In the financial services (and, increasingly, the corporate) world, compliance is a way of life. Governance, risk management and compliance (GRC) are the name of the game if companies are to abide by the law and avoid penalties and fines or both.
by Kellye Whitney
June 6, 2007
In the financial services (and, increasingly, the corporate) world, compliance is a way of life. Governance, risk management and compliance (GRC) are the name of the game if companies are to abide by the law and avoid penalties and fines or both.
Beth Murphy, president and CEO of CFM Partners Inc., a regulatory compliance and training firm, outlined several actionable items the CLO and/or learning organization might want to consider to facilitate creating and implementing a successful, long-term GRC strategy.
“GRC is really about how you enhance your internal controls,” Murphy said. “How do you create culture of compliance, and where do your risks lie? What do you need to make people aware of in order to mitigate risk? People can’t follow your rules if they don’t know what they are, and more importantly, they can’t follow them if they don’t understand how they apply to them and how they function in their daily job.”
Murphy said that compliance training used to be not much of a strategy — it was more along the lines of “Here are the policies, rules and regulations. Look at them and sign this piece of paper that says you read them.”

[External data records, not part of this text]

Section receive.
Context `{MessageJson}.

Definition recv {A} (what : string) (decode : option (list Z) -> option (list Z) -> Z -> result ContractError A)
    (record_max_bytes : Z) : kprog (result string (option (Consumed A))) :=
  r ← kcall_of KRecv;
  match r with
  | Err e => Ret (Err (what +:+ e))
  | Ok msg =>
      rebalance_epoch ← kcall_of KEpoch;
      Ret (Ok (Some (mkConsumed (msg_topic msg) (msg_partition msg) (msg_offset msg) (capture (msg_key msg)) (capture (msg_payload msg))
                       (decode (msg_key msg) (msg_payload msg) record_max_bytes) rebalance_epoch)))
  end.

Definition recv_job := recv "Kafka receive error: " decode_consumed_job.
Definition recv_result := recv "Kafka result receive error: " decode_consumed_result.
End receive.

(** The partition is ours and no rebalance was seen since the record came. *)
Definition check_fence (consumed_epoch : Z) (topic : string) (partition : Z)
    (raced : Z -> string) (inspect : string -> string) (revoked : string) : kprog (result string unit) :=
  current_epoch ← kcall_of KEpoch;
  if negb (current_epoch =? consumed_epoch) then Ret (Err (raced current_epoch))
  else
    assignment ← kcall_of KAssignment;
    Ret (assignment ← map_err inspect assignment;
         reject_if (negb (bool_decide ((topic, partition) ∈ assignment))) revoked).

(** The closure given to [spawn_blocking]: it is not cancelled with the task that
    waits for it. *)
Definition commit_blocking (consumed_epoch : Z) (topic : string) (partition next_offset : Z) : kprog (result string unit) :=
  let place := topic +:+ "[" +:+ show partition +:+ "]" in
  let epochs current := "consumed epoch " +:+ show consumed_epoch +:+ ", current epoch " +:+ show current in
  before ← check_fence consumed_epoch topic partition
    (fun current => "refusing Kafka offset commit after rebalance: " +:+ epochs current)
    (fun error => "failed to inspect Kafka assignment before commit: " +:+ error)
    ("refusing Kafka offset commit for revoked assignment " +:+ place);
  match before with
  | Err e => Ret (Err e)
  | Ok _ =>
      offsets ← kcall_of (KBuildOffsets topic partition next_offset);
      match offsets with
      | Err error => Ret (Err ("failed to build Kafka commit offset: " +:+ error))
      | Ok _ =>
          committed ← kcall_of (KCommit topic partition next_offset);
          after ← check_fence consumed_epoch topic partition
            (fun current => "Kafka rebalance raced with offset commit acknowledgement: " +:+ epochs current)
            (fun error => "failed to inspect Kafka assignment after commit: " +:+ error)
            ("Kafka assignment " +:+ place +:+ " was revoked during commit acknowledgement");
          Ret (after;; map_err (fun error => "failed to commit Kafka message: " +:+ error) committed)
      end
  end.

Those days are over, she said.
“Companies have to serve their customers, and that means selling products that are high-risk,” Murphy said. “They need to make money, but they need to do it right. Otherwise, they’re not going to be there. This isn’t, ‘What are your rules and regs?’ Governance, risk and compliance encompass, ‘What are the products you’re selling? Who are you selling them to? Are they right for that person, and what are the rules and regulations around each product?’”
Today’s consumers want more diversified portfolios, which can include items such as hedge funds, products that Murphy said were once meant for a very institutional, well-educated, tapped-in client.
That too has changed. Now, the potential client net has widened, and those in the net might be intelligent, but they’re often not accustomed to the “whipsaw risk” a hedge fund can have.
“There’s a need for people to learn about what the product is, who it’s suitable or appropriate for, the myriad of risk disclosures you need to make under the law to sell the product and your internal policies and procedures around that product,” Murphy said. “At the end of the day, those firms want that product sold to the right people at the right time.”
To create the right type of learning strategy, Murphy said it’s necessary to profile the respective audiences affected, as well as their businesses, and the Internet or a Web-based construction are workable platforms because they provide a better way for people to keep up with continually changing information.
“A policy around a product or sale might be something one day and something different in two months,” Murphy said. “How do you know, as an organization managing your governance and risk scenario, that people know about those changes? If you focus on audience appropriate information, that makes the ‘How?’ part (of creating a GRC strategy) a lot easier.
“Look at education and communications based on audience. For instance, everyone has a use of e-mail policy, but that policy might be slightly different if you sit in one area of the organization versus another. Push content out to people based on who they are, integrate into that content scenarios and case studies — something that’s real life for that audience. That’s the way to help them remember.”
Murphy said the learning organization can use the same basic GRC policy or concept for another audience as long as the content has been tweaked to reflect the different scenarios members of that audience will see on a daily basis. Once audience-appropriate content has been designed, track and report who saw what when.
Further, Murphy said it’s important to make GRC or other high-risk, critical information easy to reference — don’t depend on those affected to simply remember.
“When they’re faced with a scenario, hopefully, they saw something in their training and will say, ‘Oh, I know I heard something about this — there’s a policy somewhere,’” Murphy said. “You can push content out, you can get people into your classrooms and you can educate them on the policy, but they’ve got a lot of policies. Based on the environment, they’re probably moving pretty quickly on a daily basis, and it’s very hard to remember.”
In the content-creation phase, Murphy also said it’s important to design content based on what a particular audience needs to know.
For instance, money laundering is a big issue in the financial services and corporate worlds. Some audiences (operations surveillance, for instance) might need to know a lot about that specific GRC-related topic, and some might need less information.
“A lot of risk lies on the sale front, where people are putting money into financial instruments that they use to launder their money,” Murphy said. “So, you have to create awareness for that audience, but they don’t need nearly the depth of detail that the back-end audience needs to know.”
Murphy said learning officers, for the most part, might not know what the issues are or have the domain expertise to identify them. Thus, collaboration is needed, and a solution is to have an interpreter — someone in the learning organization and/or someone in the line of business who can speak the language and address each respective camp’s different challenges.
“The learning organization brings a tremendous amount of value down to the line of business faced with this need to get information out and to teach it,” Murphy said. “Whether it’s a product, policy or procedure that needs to be known by an audience, the lines of business know what that is, and they know it very well, but they don’t know how to articulate that in the best format. Companies with GRC strategies that work most effectively have embedded parts of the learning organization into the line of business so that they work with that line of business to help them understand the differences.”